Alderman dismissed an early design, saying it looked too much like a post office.

"He wanted something more monumental," Anderson said. "It was a long process, with a lot of designs and schemes."

The designers had selected a small bluff on what was then Observatory Road (now McCormick Road) as the best spot for the hall. To accommodate the building there, the house provided to music professor Arthur Fickenscher, the founding faculty member in the McIntire Department of Music, was demolished, as was at least one of the buildings of Dawson's Row, which was student housing at the time.

While the outside resembled a courthouse, the interior contained an extravagant luxury — a large open hall with art.  The mural room, which connected the front lobby to the law library, is considered an outstanding feature of the building. There are two three-panel murals on either side of the sky-lit hall. One painting depicts Moses presenting the Ten Commandments to the Israelites, representing the moral law. On the other side, representing the civil law, is a depiction of the trail featured in drawings on Achilles' shield in the Iliad. Clark had commissioned Allyn Cox, son of prominent mural painter Kenyon Cox, to paint the panels. Clark had been Cox's patron in earlier ventures, including a mural at the American Veterans of Foreign Wars Hall in Paris.

Apart from the mural panels, Cox painted the dedication on the wall over the library entrance. "This building was erected by Williams Andrews Clark Jr., LLB class of 1899, in loving memory of his wife, Mabel Foster Clark, 1880-1903, and is dedicated to the faculty, alumni and students of the Law School, University of Virginia, 1932." The plaque appears to be held aloft by two females, Dike, representing law and order, and her sister Eunomia, representing the moral law, painted by Cox in grisaille, to appear to be three-dimensional sculpture.

"The mural room is really one of the finest interiors of any building in the commonwealth," said Hogg.

The murals took a long time and they were not ready at the time of the dedication.
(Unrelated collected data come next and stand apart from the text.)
(** X20. Logging in. A login with the configured password creates a
    session under the fresh token and answers 200 with the session cookie,
    whose [Max-Age] is the session lifetime in seconds; a wrong password is
    answered 401 and a body that cannot be read 400, and neither changes
    the session map. After a successful login, a request that presents the
    token while the session has not expired is let through the gate to the
    route of its path, and the session map stays as it is. *)
Theorem X20_login_opens_the_gate pw t now srv :
  t ≠ "" →
  (pw ≠ auth_password srv →
     ∃ r, login (Some pw) t now srv = (r, srv) ∧ rp_status r = 401%N) ∧
  (∃ r, login None t now srv = (r, srv) ∧ rp_status r = 400%N) ∧
  (pw = auth_password srv →
     ∃ r srv1, login (Some pw) t now srv = (r, srv1) ∧
       rp_status r = 200%N ∧
       rp_headers r = [("Content-Type", HStr "application/json");
                       ("Set-Cookie", HSessionCookie t (ttl_hours srv * 3600))] ∧
       sessions srv1 = <[t := now]> (sessions srv) ∧
       ∀ req now',
         getSessionToken req = Some t →
         expired srv now now' = false →
         q_method req ≠ "OPTIONS" → ¬ open_path req →
         listener req now' srv1 = (Run (api_route req), srv1)).
Proof.
  intros Hne. split_and!.
  - intros Hpw. eexists. unfold login. rewrite decide_False by done. by split.
  - eexists. by split.
  - intros ->. eexists _, _. unfold login. rewrite decide_True by done.
    split; [reflexivity|]. split_and!; [done..|].
    intros req now' Hg Hexp Hm Hopen. unfold open_path in Hopen.
    set (srv1 := srv <| sessions ::= insert t now |>).
    assert (session_ok req now' srv1 = (true, srv1)) as Hs.
    { apply (session_ok_valid req now' srv1 t now); [done..| |done].
      unfold srv1. simpl. apply lookup_insert_eq. }
    unfold listener. cbv zeta.
    rewrite (bool_decide_eq_false_2 (q_method req = "OPTIONS")) by done.
    destruct (bool_decide (q_path req = "/api/login") && bool_decide (q_method req = "POST"))
      eqn:Hin.
    { apply andb_true_iff in Hin as [?%bool_decide_eq_true ?%bool_decide_eq_true]. tauto. }
    destruct (bool_decide (q_path req = "/api/logout") && bool_decide (q_method req = "POST"))
      eqn:Hout.
    { apply andb_true_iff in Hout as [?%bool_decide_eq_true ?%bool_decide_eq_true]. tauto. }
    rewrite (bool_decide_eq_false_2 (q_path req = "/login")) by tauto.
    unfold requireAuth. by rewrite Hs.
Qed.

Lemma X20_login_witness :
  ∃ r, login (Some "hunter2") token 1000 server = (r, logged_in) ∧ rp_status r = 200%N.
Proof.
  destruct (X20_login_opens_the_gate "hunter2" token 1000 server) as (_ & _ & H); [done|].
  destruct (H eq_refl) as (r & srv1 & Hl & Hs & _).
  exists r. split; [|exact Hs]. rewrite Hl. f_equal. unfold logged_in. by rewrite Hl.
Defined.

End AuthFacts.


(* ===================================================================== *)
(** * Further properties of the analytics aggregation *)
(* ===================================================================== *)

Module AnalyzerMore.
Import Analyzer AnalyzerProps AnalyzerSamples AnalyzerFacts AnalyzerMoreProps AnalyzerMoreSamples.

Local Open Scope float_scope.

Section WithDate.
Context `{JsDate}.

(** ** Calls *)

Lemma scan_line_calls cutoff s line :
  sessionCalls (scan_line cutoff s line) =
    match message_of line with
    | Some (ts, msg) =>
        if before_cutoff cutoff ts then sessionCalls s
        else if is_user msg then N.succ (sessionCalls s) else sessionCalls s
    | None => sessionCalls s
    end.
Proof.
  unfold message_of, scan_line.
  destruct line as [[[modelId|]|timestamp [msg|]|]|]; try done.
  destruct (before_cutoff cutoff (ts_or timestamp (m_timestamp msg))); [done|].
  destruct (ts_or timestamp (m_timestamp msg)) as [t|];
    [destruct (ts_truthy (Some t)); [destruct (isoDate t)|]|];
    simpl; repeat case_match; reflexivity.
Qed.

Lemma user_calls_cons cutoff line lines :
  user_calls cutoff (line :: lines) =
    (match message_of line with
     | Some (ts, msg) => if before_cutoff cutoff ts then 0 else if is_user msg then 1 else 0
     | None => 0
     end + user_calls cutoff lines)%nat.
Proof.
  unfold user_calls, counted. simpl omap.
  destruct (message_of line) as [[ts msg]|]; [|done].
  destruct (before_cutoff cutoff ts); [done|].
  rewrite filter_cons. destruct (is_user msg); by case_decide.
Qed.

Lemma scan_lines_calls cutoff s lines :
  sessionCalls (scan_lines cutoff s lines)
  = (sessionCalls s + N.of_nat (user_calls cutoff lines))%N.
Proof.
  unfold scan_lines. revert s. induction lines as [|line lines IH]; intros s.
  - simpl. unfold user_calls. simpl. lia.
  - simpl foldl. rewrite IH, scan_line_calls, user_calls_cons.
    destruct (message_of line) as [[ts msg]|]; [|simpl; lia].
    destruct (before_cutoff cutoff ts); [simpl; lia|]. destruct (is_user msg); lia.
Qed.

Lemma token_line_calls cutoff agentId a line :
  tk_apiCalls (token_line cutoff agentId a line) =
    match message_of line with
    | Some (ts, msg) =>
        if before_cutoff cutoff ts then tk_apiCalls a
        else if is_user msg then N.succ (tk_apiCalls a) else tk_apiCalls a
    | None => tk_apiCalls a
    end.
Proof.
  unfold message_of, token_line.
  destruct line as [[[modelId|]|timestamp [msg|]|]|]; try done.
  destruct (before_cutoff cutoff (ts_or timestamp (m_timestamp msg))); [done|].
  destruct (ts_or timestamp (m_timestamp msg)) as [t|];
    [destruct (ts_truthy (Some t)); [destruct (isoDate t)|]|];
    simpl; repeat case_match; reflexivity.
Qed.

Lemma token_lines_calls cutoff agentId a lines :
  tk_apiCalls (foldl (token_line cutoff agentId) a lines)
  = (tk_apiCalls a + N.of_nat (user_calls cutoff lines))%N.
Proof.
  revert a. induction lines as [|line lines IH]; intros a.
  - simpl. unfold user_calls. simpl. lia.
  - simpl foldl. rewrite IH, token_line_calls, user_calls_cons.
    destruct (message_of line) as [[ts msg]|]; [|simpl; lia].
    destruct (before_cutoff cutoff ts); [simpl; lia|]. destruct (is_user msg); lia.
Qed.

(** The calls counted over a list of transcripts. *)
Lemma sum_calls_app cutoff (l1 l2 : list (list Line)) :
  sum_list (user_calls cutoff <$> (l1 ++ l2))
  = (sum_list (user_calls cutoff <$> l1) + sum_list (user_calls cutoff <$> l2))%nat.
Proof. by rewrite fmap_app, sum_list_with_app. Qed.

Lemma analytics_file_calls cutoff agentId a f :
  apiCalls (analytics_file cutoff agentId a f) =
    (apiCalls a + if skipped cutoff f then 0
                  else N.of_nat (user_calls cutoff (default [] (f_lines f))))%N.
Proof.
  unfold analytics_file. destruct (skipped cutoff f); [lia|].
  assert (∀ b : Analytics, ∀ x : SessionTotal,
            apiCalls (b <| sessions ::= (λ l, l ++ [x]) |>) = apiCalls b) as Hs by done.
  destruct (f_lines f) as [lines|]; simpl default.
  - case_match; rewrite ?Hs; simpl; rewrite scan_lines_calls; simpl; lia.
  - case_match; rewrite ?Hs; simpl; unfold user_calls; simpl; lia.
Qed.

Lemma analytics_files_calls cutoff agentId a (files : list TranscriptFile) :
  apiCalls (foldl (analytics_file cutoff agentId) a files) =
    (apiCalls a + N.of_nat (sum_list (user_calls cutoff <$>
        ((λ f, default [] (f_lines f)) <$> filter (λ f, skipped cutoff f = false) files))))%N.
Proof.
  revert a. induction files as [|f files IH]; intros a; [simpl; lia|].
  simpl foldl. rewrite IH, analytics_file_calls, filter_cons.
  destruct (skipped cutoff f).
  - rewrite decide_False by done. lia.
  - rewrite decide_True by done. rewrite !fmap_cons. cbn [sum_list_with]. unfold id. lia.
Qed.

Lemma analytics_agent_calls cutoff a d :
  apiCalls (analytics_agent cutoff a d)
  = (apiCalls a + N.of_nat (sum_list (user_calls cutoff <$> dir_transcripts cutoff d)))%N.
Proof.
  unfold analytics_agent, dir_transcripts.
  destruct (d_sessions d) as [[files|]|]; [|simpl; lia..].
  apply analytics_files_calls.
Qed.

Lemma analytics_dirs_calls cutoff a (dirs : list AgentDir) :
  apiCalls (foldl (analytics_agent cutoff) a dirs)
  = (apiCalls a
     + N.of_nat (sum_list (user_calls cutoff <$> concat (dir_transcripts cutoff <$> dirs))))%N.
Proof.
  revert a. induction dirs as [|d dirs IH]; intros a; [simpl; lia|].
  simpl foldl. rewrite IH, analytics_agent_calls, fmap_cons, concat_cons, sum_calls_app. lia.
Qed.

Lemma token_file_calls cutoff agentId a f :
  tk_apiCalls (token_file cutoff agentId a f) =
    (tk_apiCalls a + if skipped cutoff f then 0
                     else N.of_nat (user_calls cutoff (default [] (f_lines f))))%N.
Proof.
  unfold token_file. destruct (skipped cutoff f); [lia|].
  destruct (f_lines f) as [lines|]; simpl default.
  - apply token_lines_calls.
  - unfold user_calls. simpl. lia.
Qed.

Lemma token_files_calls cutoff agentId a (files : list TranscriptFile) :
  tk_apiCalls (foldl (token_file cutoff agentId) a files) =
    (tk_apiCalls a + N.of_nat (sum_list (user_calls cutoff <$>
        ((λ f, default [] (f_lines f)) <$> filter (λ f, skipped cutoff f = false) files))))%N.
Proof.
  revert a. induction files as [|f files IH]; intros a; [simpl; lia|].
  simpl foldl. rewrite IH, token_file_calls, filter_cons.
  destruct (skipped cutoff f).
  - rewrite decide_False by done. lia.
  - rewrite decide_True by done. rewrite !fmap_cons. cbn [sum_list_with]. unfold id. lia.
Qed.

Lemma token_agent_calls cutoff a d :
  tk_apiCalls (token_agent cutoff a d)
  = (tk_apiCalls a + N.of_nat (sum_list (user_calls cutoff <$> dir_transcripts cutoff d)))%N.
Proof.
  unfold token_agent, dir_transcripts.
  destruct (d_sessions d) as [[files|]|]; [|simpl; lia..].
  apply token_files_calls.
Qed.

Lemma token_dirs_calls cutoff a (dirs : list AgentDir) :
  tk_apiCalls (foldl (token_agent cutoff) a dirs)
  = (tk_apiCalls a
     + N.of_nat (sum_list (user_calls cutoff <$> concat (dir_transcripts cutoff <$> dirs))))%N.
Proof.
  revert a. induction dirs as [|d dirs IH]; intros a; [simpl; lia|].
  simpl foldl. rewrite IH, token_agent_calls, fmap_cons, concat_cons, sum_calls_app. lia.
Qed.

(** X21. The number of API calls. [apiCalls] of [getAnalytics] is the number
    of messages with role [user], over all the transcripts that the call
    reads (files with a transcript name that are not skipped, of the agents
    the filter lets through), that are not left out by the cutoff; and
    [getTokenAnalytics] reports the same number for the same range, filter,
    clock and archive. *)
Theorem X21_api_calls_count_user_messages range agentFilter now fs :
  apiCalls (analytics range agentFilter now fs)
  = N.of_nat (sum_list (user_calls (cutoffDate range now)
                          <$> transcripts (cutoffDate range now) agentFilter fs)) ∧
  tk_apiCalls (token_analytics range agentFilter now fs)
  = apiCalls (analytics range agentFilter now fs).
Proof.
  unfold analytics, token_analytics, transcripts.
  rewrite analytics_dirs_calls, token_dirs_calls. simpl. split; lia.
Qed.

(** ** Keys of the aggregates *)

Lemma bump_keys {A} (zero : A) (f : A → A) k m x :
  x ∈ (bump zero f k m).*1 → x = k ∨ x ∈ m.*1.
Proof.
  induction m as [|[k' v] m IH]; simpl.
  - intros ->%list_elem_of_singleton. by left.
  - case_decide as Hk; simpl.
    + intros Hx. by right.
    + intros [->|Hx]%elem_of_cons; [right; by left|].
      destruct (IH Hx) as [->|Hin]; [by left | right; by right].
Qed.

(** The scan of a transcript keeps [byModel] within the models it started
    with and the models that the transcript has named so far. *)
Lemma scan_line_models cutoff s line (seen : list string) (known : list string) :
  (∀ m, sessionModel s = Some m → m ∈ seen) →
  (∀ m, m ∈ (byModel s).*1 → m ∈ known ∨ m ∈ seen) →
  let s' := scan_line cutoff s line in
  (∀ m, sessionModel s' = Some m → m ∈ seen ++ named_models [line]) ∧
  (∀ m, m ∈ (byModel s').*1 → m ∈ known ∨ m ∈ seen ++ named_models [line]).
Proof.
  intros Hcur Hkeys. unfold scan_line, named_models.
  destruct line as [[[modelId|]|timestamp [msg|]|]|]; simpl omap; rewrite ?app_nil_r;
    try (split; [exact Hcur | exact Hkeys]).
  - split.
    + simpl. intros m [= <-]. apply elem_of_app. right. by left.
    + simpl. intros m Hm. destruct (Hkeys m Hm) as [?|?]; [by left|].
      right. apply elem_of_app. by left.
  - destruct (before_cutoff cutoff (ts_or timestamp (m_timestamp msg)));
      [split; [exact Hcur | exact Hkeys]|].
    cbv zeta.
    set (s1 := s <| sessionCost ::= _ |> <| sessionTokens ::= _ |> <| sessionInput ::= _ |>
                 <| sessionOutput ::= _ |> <| sessionCache ::= _ |> <| sessionCalls ::= _ |>).
    assert (sessionModel s1 = sessionModel s ∧ byModel s1 = byModel s) as [Hm1 Hb1] by done.
    assert (∀ s2 : Scan, sessionModel s2 = sessionModel s → byModel s2 = byModel s →
              (∀ m, sessionModel
                      (match sessionModel s2 with
                       | Some model =>
                           s2 <| byModel ::= bump (0, 0)
                                   (add_cost_tokens (cost_of msg) (tokens_of msg)) model |>
                       | None => s2
                       end) = Some m → m ∈ seen) ∧
              (∀ m, m ∈ (byModel
                      (match sessionModel s2 with
                       | Some model =>
                           s2 <| byModel ::= bump (0, 0)
                                   (add_cost_tokens (cost_of msg) (tokens_of msg)) model |>
                       | None => s2
                       end)).*1 → m ∈ known ∨ m ∈ seen)) as Hstep.
    { intros s2 Hm2 Hb2. destruct (sessionModel s2) as [model|] eqn:E; simpl.
      - split.
        + intros m Hm. apply Hcur. congruence.
        + intros m Hm. rewrite Hb2 in Hm. apply bump_keys in Hm as [->|Hm]; [|by apply Hkeys].
          right. apply Hcur. congruence.
      - split.
        + intros m Hm. apply Hcur. congruence.
        + intros m Hm. rewrite Hb2 in Hm. by apply Hkeys. }
    destruct (ts_or timestamp (m_timestamp msg)) as [t|].
    + destruct (ts_truthy (Some t)).
      * destruct (isoDate t) as [date|]; simpl option_map; cbv beta iota.
        -- by apply Hstep.
        -- split; [intros m Hm; apply Hcur; congruence|].
           intros m Hm. apply Hkeys. by rewrite <- Hb1.
      * by apply Hstep.
    + by apply Hstep.
Qed.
The designs had to be approved by the Art and Architecture Commission in Richmond, which reviewed art for public buildings. Cox presented cartoon figures of what he was designing.  The images were painted on panels that were hung in place in the hall, with the panels separated by pilasters.
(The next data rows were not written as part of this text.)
Lemma can_return (callback : QueryPagesCallback) (c : config) :
  coordinated c ->
  exists sched c', exec callback sched c = Some c' /\ returned c' = true.
Proof.
  remember (running (goroutines c)) as m eqn:Hm.
  revert c Hm. induction m as [| m IH]; intros c Hm Hc.
  - exists [], c. split; [reflexivity |].
    destruct Hc as [Hp _]. unfold returned. rewrite Hp, <- Hm. reflexivity.
  - destruct (running_pos (goroutines c)) as (t & g & Ht & Hg); [lia |].
    destruct (can_finish callback g (shared c) Hg) as (n & err & w' & Hn).
    pose proof (exec_solo callback t n c g _ _ Ht Hn) as Hsolo.
    set (c1 := {| shared := w'; goroutines := <[t := Sending err]> (goroutines c);
                  pending := pending c; lastErr := lastErr c;
                  received := received c |}) in Hsolo.
    pose proof (exec_coordinated _ _ _ _ Hsolo Hc) as Hc1.
    assert (Ht1 : goroutines c1 !! t = Some (Sending err))
      by (apply list_lookup_insert_eq; eapply lookup_lt_Some; eauto).
    assert (Hp1 : pending c1 = S m)
      by (subst c1; simpl; destruct Hc as [-> _]; symmetry; exact Hm).
    assert (Hrecv : exists c2, step callback (Receive t) c1 = Some c2 /\ pending c2 = m)
      by (unfold step; rewrite Hp1, Ht1; eexists; split; reflexivity).
    destruct Hrecv as (c2 & Hrecv & Hp2).
    pose proof (step_coordinated _ _ _ _ Hrecv Hc1) as Hc2.
    assert (Hm2 : m = running (goroutines c2)) by (destruct Hc2 as [<- _]; auto).
    destruct (IH c2 Hm2 Hc2) as (sched & c' & Hexec & Hret).
    exists (replicate n (Run t) ++ Receive t :: sched), c'. split; [| exact Hret].
    rewrite (exec_app _ _ _ _ _ Hsolo). cbn [exec]. rewrite Hrecv. exact Hexec.
Qed.

(** *** The state [DoParallelQueries] starts the fan-out in *)

Lemma running_fresh (ps : list querier) :
  running (map InQuerier ps) = length ps
  /\ omap exited_with (map InQuerier ps) = [].
Proof.
  induction ps as [| p ps [IH1 IH2]]; [split; reflexivity |].
  cbn [map]. change (InQuerier p :: map InQuerier ps)
    with ([] ++ InQuerier p :: map InQuerier ps).
  destruct (running_middle [] (map InQuerier ps) (InQuerier p)) as [-> ->].
  rewrite IH1, IH2. split; reflexivity.
Qed.

Lemma fan_out_start (tableQuerier : TableQuerier) (queries : list IndexQuery)
    (callback : QueryPagesCallback) (u : U) (start : config) :
  DoParallelQueries tableQuerier queries callback u = FanOut start ->
  maxQueriesPerGoroutine < length queries
  /\ start = {| shared := new_world u;
                goroutines := map (fun qs => InQuerier (tableQuerier qs))
                                (dispatch (length queries) 0 queries);
                pending := length (dispatch (length queries) 0 queries);
                lastErr := None; received := [] |}
  /\ consistent (shared start)
  /\ coordinated start.
Proof.
  unfold DoParallelQueries. intros Hstart.
  destruct (length queries =? 0); [discriminate |].
  destruct (Nat.leb_spec (length queries) maxQueriesPerGoroutine) as [Hle | Hgt];
    [discriminate |].
  injection Hstart as <-. rewrite receives_dispatch.
  split; [exact Hgt |]. split; [reflexivity |].
  split; [apply consistent_new |].
  unfold coordinated. simpl.
  rewrite <- (map_map tableQuerier InQuerier).
  destruct (running_fresh (map tableQuerier (dispatch (length queries) 0 queries)))
    as [-> ->].
  rewrite length_map. split; [reflexivity |]. split; reflexivity.
Qed.

(** *** The filtering view handed to the downstream callback *)

(** Every entry of the batch is already recorded for this hash value. *)
Definition all_seen (hashValue : string) (i : IndexDeduper) (entries : list Entry) : Prop :=
  Forall (fun e => has_seen hashValue (RangeValue e) (seenRangeValues i) = true) entries.

Lemma skip_seen_all_seen (hashValue : string) (i : IndexDeduper) (entries : list Entry) :
  all_seen hashValue i entries -> skip_seen hashValue entries i = (None, [], i).
Proof.
  induction 1 as [| e tl He _ IH]; [reflexivity |].
  cbn [skip_seen]. unfold isSeen, isSeen_rlocked. rewrite He. exact IH.
Qed.

Lemma skip_seen_Some (hashValue : string) (entries rest : list Entry)
    (i i' : IndexDeduper) (e : Entry) :
  skip_seen hashValue entries i = (Some e, rest, i') ->
  has_seen hashValue (RangeValue e) (seenRangeValues i) = false
  /\ has_seen hashValue (RangeValue e) (seenRangeValues i') = true.
Proof.
  revert i. induction entries as [| e0 tl IH]; intros i Hskip; [discriminate |].
  cbn [skip_seen] in Hskip. rewrite isSeen_eq_locked in Hskip.
  destruct (has_seen hashValue (RangeValue e0) (seenRangeValues i)) eqn:Hs.
  - rewrite isSeen_locked_old in Hskip by exact Hs. apply IH, Hskip.
  - rewrite isSeen_locked_new in Hskip by exact Hs. injection Hskip as <- <- <-.
    split; [exact Hs |]. apply has_seen_record_pair. left. split; reflexivity.
Qed.

Lemma run_client_invoked (c : client) (q : IndexQuery) (b : ReadBatch) :
  forall (its : list ReadBatchIterator) (w : world),
    invoked (snd (run_client c its q b w)) = invoked w.
Proof.
  induction c as [continue | kc IH | h kc IH | update kc IH]; intros its w;
    cbn [run_client].
  - reflexivity.
  - apply IH.
  - destruct (its !! h) as [it |]; [| apply IH].
    destruct (filteringBatchIter_Next _ _) as [[r f'] i']. rewrite IH. reflexivity.
  - rewrite IH. reflexivity.
Qed.

(** On a batch whose entries are all recorded already, the downstream
    callback gets nothing out of any iterator and leaves the deduper as it
    found it. *)
Lemma run_client_all_seen (c : client) (q : IndexQuery) (b : ReadBatch) :
  forall (its : list ReadBatchIterator) (w : world),
    all_seen (HashValue q) (deduper w) b ->
    Forall (all_seen (HashValue q) (deduper w)) its ->
    deduper (snd (run_client c its q b w)) = deduper w
    /\ delivered (snd (run_client c its q b w)) = delivered w.
Proof.
  induction c as [continue | kc IH | h kc IH | update kc IH]; intros its w Hb Hits;
    cbn [run_client].
  - split; reflexivity.
  - apply IH; [exact Hb |]. apply Forall_app. split; [exact Hits |].
    constructor; [exact Hb | constructor].
  - destruct (its !! h) as [it |] eqn:Hh; [| apply IH; assumption].
    unfold filteringBatchIter_Next. cbn [query inner].
    rewrite skip_seen_all_seen by (eapply Forall_lookup_1; eauto).
    cbn [inner let_through].
    match goal with
    | |- context [run_client (kc None) ?its' q b ?w'] =>
        destruct (IH None its' w') as [Hd Hl]
    end.
    + exact Hb.
    + cbn [deduper]. apply Forall_insert; [exact Hits | constructor].
    + split; [rewrite Hd | rewrite Hl]; reflexivity.
  - match goal with
    | |- context [run_client (kc (user w)) its q b ?w'] =>
        destruct (IH (user w) its w') as [Hd Hl]
    end; [exact Hb | exact Hits |].
    split; [rewrite Hd | rewrite Hl]; reflexivity.
Qed.

(** C9. [IndexDeduper.Callback] invokes the downstream callback exactly
    once for the (query, batch) pair it is given, on the filtering view of
    that batch, and hands its boolean back to the querier unchanged.  When
    every entry of the batch is a duplicate the downstream callback is
    still invoked: the iterator of its batch yields no entry, and nothing
    is let through. *)
Theorem Callback_invokes_downstream_once :
  forall (callback : QueryPagesCallback) (q : IndexQuery) (b : ReadBatch) (w : world),
    invoked (snd (Callback callback q b w)) = invoked w ++ [(q, b)]
    /\ Callback callback q b w
       = run_client (callback q) [] q b
           {| deduper := deduper w; user := user w; delivered := delivered w;
              invoked := invoked w ++ [(q, b)] |}
    /\ (forall k : bool -> querier,
          run_querier callback (Page q b k) w
          = run_querier callback (k (fst (Callback callback q b w)))
              (snd (Callback callback q b w)))
    /\ (all_seen (HashValue q) (deduper w) b ->
        filteringBatchIter_Next (filteringBatch_Iterator q b) (deduper w)
        = (None, {| query := q; inner := [] |}, deduper w)
        /\ invoked (snd (Callback callback q b w)) = invoked w ++ [(q, b)]
        /\ deduper (snd (Callback callback q b w)) = deduper w
        /\ delivered (snd (Callback callback q b w)) = delivered w).
Proof.
  intros callback q b w.
  assert (Hinv : invoked (snd (Callback callback q b w)) = invoked w ++ [(q, b)])
    by (unfold Callback; rewrite run_client_invoked; reflexivity).
  split; [exact Hinv |]. split; [reflexivity |]. split.
  - intros k. cbn [run_querier].
    destruct (Callback callback q b w) as [continue w']. reflexivity.
  - intros Hall. split; [| split; [exact Hinv |]].
    + unfold filteringBatchIter_Next, filteringBatch_Iterator, Chunk.Iterator.
      cbn [query inner]. rewrite skip_seen_all_seen by exact Hall. reflexivity.
    + unfold Callback.
      match goal with
      | |- context [run_client (callback q) [] q b ?w'] =>
          destruct (run_client_all_seen (callback q) q b [] w') as [Hd Hl]
      end; [exact Hall | constructor |].
      split; [rewrite Hd | rewrite Hl]; reflexivity.
Qed.

(** *** Every run is finite *)

(** [g'] is what goroutine [g] becomes by one step of its own, or by the
    coordinator receiving what it sends. *)
Definition becomes (callback : QueryPagesCallback) (g' g : goroutine) : Prop :=
  (exists w w', advance callback g w = Some (g', w'))
  \/ (exists err, g = Sending err /\ g' = Exited err).

Lemma Exited_final (callback : QueryPagesCallback) (err : error) :
  Acc (becomes callback) (Exited err).
Proof.
  constructor. intros g' [(w & w' & Hadv) | (e & Hs & _)]; discriminate.
Qed.

Lemma Sending_final (callback : QueryPagesCallback) (err : error) :
  Acc (becomes callback) (Sending err).
Proof.
  constructor. intros g' [(w & w' & Hadv) | (e & Hs & ->)]; [discriminate |].
  apply Exited_final.
Qed.

(** Entries still ahead of iterator [h]. *)
Definition remaining (h : nat) (its : list ReadBatchIterator) : nat :=
  match its !! h with
  | Some it => length it
  | None => 0
  end.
"There was a process that it had to go through," said Anderson. "But Campbell was the dean of the School of Art and Architecture at U.Va. and a member of the state Art and Architecture Commission. He was commenting on it and shepherding it through."

The building was dedicated in 1932. Alderman died in 1931 before it was completed. Lile was ill and retired before the dedication. While Clark was at the ceremony, he was still mourning his son, who had died in a plane crash a few months earlier. Clark died in June 1934, before the murals were put in place later that year.

There were two additions to Clark Hall while it was still the Law School, one in 1949 and the other in 1962. The Law School moved to the North Grounds in 1975 at which time the building became home to the Department of Environmental Sciences. A large addition to the back of the building, which included the Charles L. Brown Science and Engineering Library, was completed in 2003.